Bien que le contrat soit très formalisé, Nexter fait preuve d’une flexibilité suffisante pour répondre à certains imprévus spécifiques exprimés par le client armée de Terre. Il s’agit souvent d’imprévus limités requérant un effort ponctuel, comme lorsqu’il a fallu, à la Noël 2019, préparer trois VBCI en urgence pour un départ en OPEX. Quand cela arrive, « on nous demande de faire un effort, et c’est le jeu de nos maintenanciers que de parvenir de temps en temps à aller au-delà des seuils traditionnels », explique Nexter.

 

Mais Nexter est aussi soumis à des situations plus critiques, comme lorsqu’éclate une crise sanitaire synonyme de déstabilisation du calendrier de POIA. La 9e brigade d’infanterie de marine (9e BIMa) démarre alors à peine un exercice d’entraînement brigade (EEB) de trois mois. Le mot d’ordre est venu de la ministre des Armées en personne dans les premiers jours de la crise : il faut à tout prix maintenir les activités de MCO. « On n’a pas connu le confinement », précise-t-on du côté de Nexter.

 

Le principe retenu, dès l’origine par le CEMAT, est que ce qui n’a pu être joué ne serait pas rattrapé à tout prix. « Le but était de donner la possibilité de le faire sans se fixer une programmation impossible », indique le CENTIAL-51e RI. Il faut dès lors consentir à une part de dette fonctionnelle mais sans toucher à la mise en condition pré-projection, avec une priorité absolue aux unités en besoin immédiat.

 

Hormis l’adoption immédiate des gestes barrières, Nexter a dû établir des mesures spécifiques à sa mission. Au début, cela s’est traduit par une immobilisation pendant 48 heures des véhicules (après restitution), période tampon qui ne s’est pas avérée gênante opérationnellement. Depuis, cette étape intermédiaire a été gommée et la récupération des véhicules se fait comme avant grâce à l’ajout d’une étape de désinfection.

 

« Nous n’avons jamais arrêté de mettre des matériels à disposition puisque nous avions des impératifs à couvrir. Nous avons même eu des activités supplémentaires parce que, dans certains secteurs, le confinement générait de vraies difficultés à mener des activités de préparation opérationnelle. D’où des besoins pour des matériels supplémentaires auxquels Nexter a répondu favorablement », souligne le CENTIAL. Ce dernier aura, entre autres, dû composer avec un contrôle d’unité imprévu au CETIA de Suippes pour le 92e régiment d’infanterie. « On a joué sur la souplesse caractéristique de nos équipes pour maintenir les cadences », indique Nexter.

 
Le-soutien-des-parcs-dentrai%CC%82nement À l’intérieur du bâtiment VBCI-CAESAR, sorti de terre en 2012 et situé à deux pas du 8e RMAT
 

Des pistes pour l’avenir

 

Entre le dialogue quotidien, l’adaptation des objectifs, la réactivité et la transparence adoptés par l’industriel, ce partenariat est d’emblée paramétré pour tenir compte des transformations annoncées par la prise en compte de la haute intensité dans le cycle de POIA et par l’arrivée des matériels Scorpion.

 

Dévoilée au printemps dernier, la Vision stratégique du CEMAT pour 2035 prône un retour à une préparation opérationnelle orientée vers le combat de haute intensité, avec pour conséquence des rotations qui se durcissent « en contrôle et en évaluation des tirs » et des matériels « qu’on imaginera plus sollicités dans la durée et sans doute des matériels qui sortiront d’une phase d’EEB un peu plus abîmés », estime le chef de corps du CENTIAL. Les engins fonctionnent à l’horamètre, donc au nombre d’heures de mise à disposition.
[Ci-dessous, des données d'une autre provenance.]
(** * katdal S3 chunk store: a shallow embedding of [katdal/chunkstore_s3.py]

    The development follows the Python module top to bottom: the timeout
    adapter, [_raise_for_status], the session pool [_Pool], and the
    [S3ChunkStore] class with its four chunk operations and the paginated
    listing.  Stateful code is written in a state-and-exception monad over
    a [World] that holds the idle sessions of the pool, the requests that
    reached the wire, and the warnings that were emitted.

    Library code (requests, urlparse, numpy, defusedxml) is not part of the
    module.  The pure functions of these libraries that the module calls are
    collected in the class [Libs]; the small parts of requests and
    ElementTree whose behaviour the module depends on are modelled from the
    libraries' documentation and marked as such. *)

From Stdlib Require Import List String Ascii Bool Arith ZArith QArith Lia.
From Stdlib.Strings Require Import Byte.
From Stdlib Require Import DecimalString DecimalZ.
Import ListNotations.

Local Open Scope string_scope.
Local Open Scope list_scope.
Local Open Scope nat_scope.

Set Implicit Arguments.
Set Warnings "-register-all".

(* ------------------------------------------------------------------ *)
(** ** Python values used by the module *)

(** A Python [str] attribute that may be [None] (an element's [text]). *)
Definition PyStr := option string.

(** Values stored in the [params] dict of a listing request. *)
Inductive PyVal :=
| PStr (s : string)
| PInt (z : Z)
| PNone.

Definition pyval_of_text (t : PyStr) : PyVal :=
  match t with Some s => PStr s | None => PNone end.

(** A dict with string keys, kept in insertion order. *)
Definition Dict (V : Type) := list (string * V).

(** [d[k] = v]: an existing key keeps its place, a new key goes last. *)
Fixpoint dict_set {V} (k : string) (v : V) (d : Dict V) : Dict V :=
  match d with
  | [] => [(k, v)]
  | (k', v') :: rest =>
      if String.eqb k' k then (k, v) :: rest else (k', v') :: dict_set k v rest
  end.

Fixpoint dict_get {V} (k : string) (d : Dict V) : option V :=
  match d with
  | [] => None
  | (k', v') :: rest => if String.eqb k' k then Some v' else dict_get k rest
  end.

(** [list.pop()]: the last item and the list without it. *)
Definition list_pop {A} (l : list A) : option (A * list A) :=
  match rev l with
  | [] => None
  | x :: r => Some (x, rev r)
  end.

(** [l[-1]] on a non-empty list. *)
Definition list_last {A} (l : list A) : option A :=
  match rev l with
  | [] => None
  | x :: _ => Some x
  end.

(** [s.endswith(suffix)] *)
Definition endswith (s suffix : string) : bool :=
  (String.length suffix <=? String.length s) &&
  String.eqb (substring (String.length s - String.length suffix)
                        (String.length suffix) s) suffix.

(** [s[a:-b]] for non-negative [a] and positive [b]. *)
Definition slice_to_neg (a b : nat) (s : string) : string :=
  substring a (String.length s - b - a) s.

Definition lower_ascii (c : ascii) : ascii :=
  let n := nat_of_ascii c in
  if (65 <=? n) && (n <=? 90) then ascii_of_nat (n + 32) else c.

(** [s.lower()] on an 8-bit string. *)
Fixpoint lower (s : string) : string :=
  match s with
  | EmptyString => EmptyString
  | String c r => String (lower_ascii c) (lower r)
  end.
(** ** C3 and C8: reading an event stream *)

(** A record whose document has neither a truthy [result] nor a truthy
    [error] is passed over. *)
Lemma sse_line_not_an_answer (env : Env) (line : string) (w : World)
  (fields : list (string * Value)) :
  JSON_parse env (trim (slice 6 line)) = Return (VObj fields) ->
  truthy (assoc "result" fields) = false ->
  truthy (assoc "error" fields) = false ->
  sse_line env line w = (Return None, w).
Proof.
  intros Hj Hr He.
  destruct (sse_line_spec env line w) as [H | (data & _ & _ & Hj' & Ht)];
    [exact H |].
  rewrite Hj in Hj'. inversion Hj'; subst data. simpl in Ht.
  rewrite Hr, He in Ht. discriminate.
Qed.

(** The first record whose document has a truthy [result] or [error] is
    returned, and the lines after it are not read. *)
Lemma sse_lines_answer (env : Env) (line : string) (rest : list string)
  (w : World) (fields : list (string * Value)) :
  startsWith line "data: " = true ->
  JSON_parse env (trim (slice 6 line)) = Return (VObj fields) ->
  truthy (assoc "result" fields) || truthy (assoc "error" fields) = true ->
  sse_lines env (line :: rest) w
  = (Return (Some (VObj fields)),
     adopt env (body_session (VObj fields)) w).
Proof.
  intros Hp Hj Ht. simpl. unfold bind, sse_line.
  rewrite Hp. unfold try_catch, bind, lift. rewrite Hj. simpl.
  rewrite guarded_save. rewrite Ht. reflexivity.
Qed.

(** C3, on the code.  A stream whose only record is a response with the
    result [null], 0, [false] or the empty string is not answered with that
    record: [fetchMcp] throws the error of a stream that ended without a
    result.  The same documents are returned when they come as a plain JSON
    body, and [forwardToHttpMcp] then returns their result. *)
Theorem stream_drops_falsy_result :
  let body := requestBody "1" "tools/call" (VObj []) in
  let w := mkWorld true (VStr "T") (Some "T") [] 0 in
  let streamed doc :=
    fst (fetchMcp
           (Scenario.scripted
              [Scenario.stream_reply None ["data: " ++ doc ++ "$$"]])
           body w) in
  let plain doc :=
    fst (forwardToHttpMcp
           (Scenario.scripted [Scenario.json_reply 200 None doc])
           "tools/call" (VObj []) w) in
  (streamed "{'jsonrpc':'2.0','id':'1','result':null}" = Throw stream_ended
   /\ streamed "{'jsonrpc':'2.0','id':'1','result':0}" = Throw stream_ended
   /\ streamed "{'jsonrpc':'2.0','id':'1','result':false}" = Throw stream_ended
   /\ streamed "{'jsonrpc':'2.0','id':'1','result':''}" = Throw stream_ended)
  /\
  (plain "{'jsonrpc':'2.0','id':'1','result':null}" = Return (Some VNull)
   /\ plain "{'jsonrpc':'2.0','id':'1','result':0}" = Return (Some (VNum 0))
   /\ plain "{'jsonrpc':'2.0','id':'1','result':false}"
      = Return (Some (VBool false))
   /\ plain "{'jsonrpc':'2.0','id':'1','result':''}" = Return (Some (VStr "")))
  /\
  streamed "{'jsonrpc':'2.0','id':'1','result':{'foo':1}}"
  = Return (VObj [("jsonrpc", VStr "2.0"); ("id", VStr "1");
                  ("result", VObj [("foo", VNum 1)])]).
Proof. vm_compute. repeat split. Qed.

(** The stream of section 8 of the specification: one record in two chunks *)
Lemma stream_reconstruction :
  fst (fetchMcp
         (Scenario.scripted
            [Scenario.stream_reply None
               ["data: {'jsonrpc':'2.0','id':'1','resu";
                "lt':{'foo':1}}$$"]])
         (requestBody "1" "tools/list" (VObj []))
         (startup None None))
  = Return (VObj [("jsonrpc", VStr "2.0"); ("id", VStr "1");
                  ("result", VObj [("foo", VNum 1)])]).
Proof. vm_compute. reflexivity. Qed.



(** ** C5: what the caller gets *)

Arguments fetchMcp : simpl never.
Arguments ensureUpstreamInitialized : simpl never.
Arguments forwardToHttpMcp_fuel : simpl never.

Lemma envelope_error_not_session (error : Value) (m : string) :
  opt_prop error "message" = VStr m ->
  isSessionError_envelope (toLowerCase m) error = false ->
  isSessionError_thrown (error_of_envelope error) = false.
Proof.
  intros Hm Hn.
  unfold isSessionError_envelope in Hn.
  repeat (apply orb_false_iff in Hn; destruct Hn as [Hn ?]).
  unfold isSessionError_thrown, error_of_envelope. simpl err_status.
  simpl err_message. rewrite Hm. unfold js_or. simpl truthy.
  destruct (String.eqb_spec m "") as [->|Hne]; simpl.
  - reflexivity.
  - rewrite Hn, H0, H1. reflexivity.
Qed.

Lemma lower_or_empty_string (m : string) :
  lower_or_empty (VStr m) = Return (toLowerCase m).
Proof.
  unfold lower_or_empty, js_or. simpl.
  destruct (String.eqb_spec m "") as [->|Hne]; reflexivity.
Qed.

(** The first attempt of a call, once [ensureUpstreamInitialized] has
    returned: the call is what follows the send. *)
Lemma forward_after_ensure (env : Env) (method : string) (params : Value)
  (w w1 : World) :
  ensureUpstreamInitialized env w = (Return tt, w1) ->
  forwardToHttpMcp env method params w
  = try_catch
      (data <- fetchMcp env (send_body env method params w1) ;;
       error <- lift (get_prop data "error") ;;
       if truthy error then
         errMsg <- lift (lower_or_empty (opt_prop error "message")) ;;
         if isSessionError_envelope errMsg error then
           forget_session ;;
           forwardToHttpMcp_fuel env 1 method (params_or_empty params) 1
         else throw (error_of_envelope error)
       else ret (Some (opt_prop data "result")))
      (fun err =>
         if isSessionError_thrown err then
           forget_session ;;
           forwardToHttpMcp_fuel env 1 method (params_or_empty params) 1
         else throw err)
      (bump_random w1).
Proof.
  intros Hens. unfold forwardToHttpMcp. rewrite forward_unfold.
  unfold forward_body. unfold bind at 1. rewrite Hens.
  unfold bind at 1. unfold Math_random at 1. reflexivity.
Qed.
La haute intensité étant synonyme d’un combat plus long dans le temps, d’un volume horaire plus significatif, le maintien du potentiel de vie des engins n’en sera que plus essentiel.

 

L’activité de régénération pourrait en cela être aidée par l’arrivée de la maintenance prédictive. Celle-ci reposera sur une capacité de recueil et d’exploitation des données générées par les puces RFID et capteurs « de santé » de type HUMS installés sur les matériels. Exploitées à l’aide du big data et de l’intelligence artificielle, les données récoltées fourniront un diagnostic individualisé et en temps réel de chaque engin. Pour l’instant au stade de l’expérimentation, la maintenance prédictive est l’objet de discussions soutenues entre Nexter et la SIMMT, avec une bascule qui pourrait intervenir à l’horizon 2025 avec Scorpion et, plus tard, avec Titan.

 

En attendant ces briques futures, Nexter mise sur de nouveaux outils numériques directement accessibles. Exit les « bottins » de la documentation technique utilisateur (DTU), celle-ci est désormais numérisée au sein d’une borne mobile disposée à proximité des travées de réparation de ses ateliers de Mourmelon. En fin d’année 2020, Nexter a en outre commencé à doter ses maintenanciers de nouvelles tablettes tactiles. Chacun dispose maintenant de toute la DTU nécessaire sur son poste de travail et peut encoder en direct les données de l’acte de maintenance. Comparables aux tablettes ICAR et bornes DEDAL adoptées par la SIMMT, ces deux outils assureront un gain de temps et d’ergonomie, des actions de maintenance facilitées et un partage des données plus fiable, non seulement au sein de Nexter mais aussi avec les maintenanciers militaires.

 

Le CENTIAL-51e RI et son PE-C seront grandement concernés par le programme Scorpion. Jusqu’à présent limitée au Griffon, la présence d’équipements de nouvelle génération ira croissante. Le régiment devrait dans un premier temps disposer d’une trentaine de Griffon, dont une quinzaine sont déjà en dotation. Ces derniers remplaceront, avec les VAB Ultima et les futurs Serval, une majorité des 103 VAB du PE-C.

 

Le principe retenu voudrait que le PSP Scorpion des régiments prime et que les véhicules Scorpion du PE-C soient surtout mis à disposition des forces à des fins de qualification ou de remise à niveau. Ce devrait être aussi le cas pour le Jaguar, dont le positionnement dans le PE-C n’a pas encore été établi. Dans l’immédiat, la logique qui prévaut est celle d’une répartition des 300 exemplaires entre les différents régiments de cavalerie. Le CENTIAL-51e RI jouera également un rôle clef vis-à-vis du Serval, conçu par Nexter en co-traitance avec Texelis. Le régiment sera le centre de formation et de perception unique de ce véhicule, partageant ainsi cette charge avec le 1er RCA de Canjuers, CFPU « historique » des matériels de l’armée de Terre. Près de 2 000 exemplaires transiteront par Mourmelon. Autant de véhicules qu’il faudra entretenir à l’issue des activités de formation.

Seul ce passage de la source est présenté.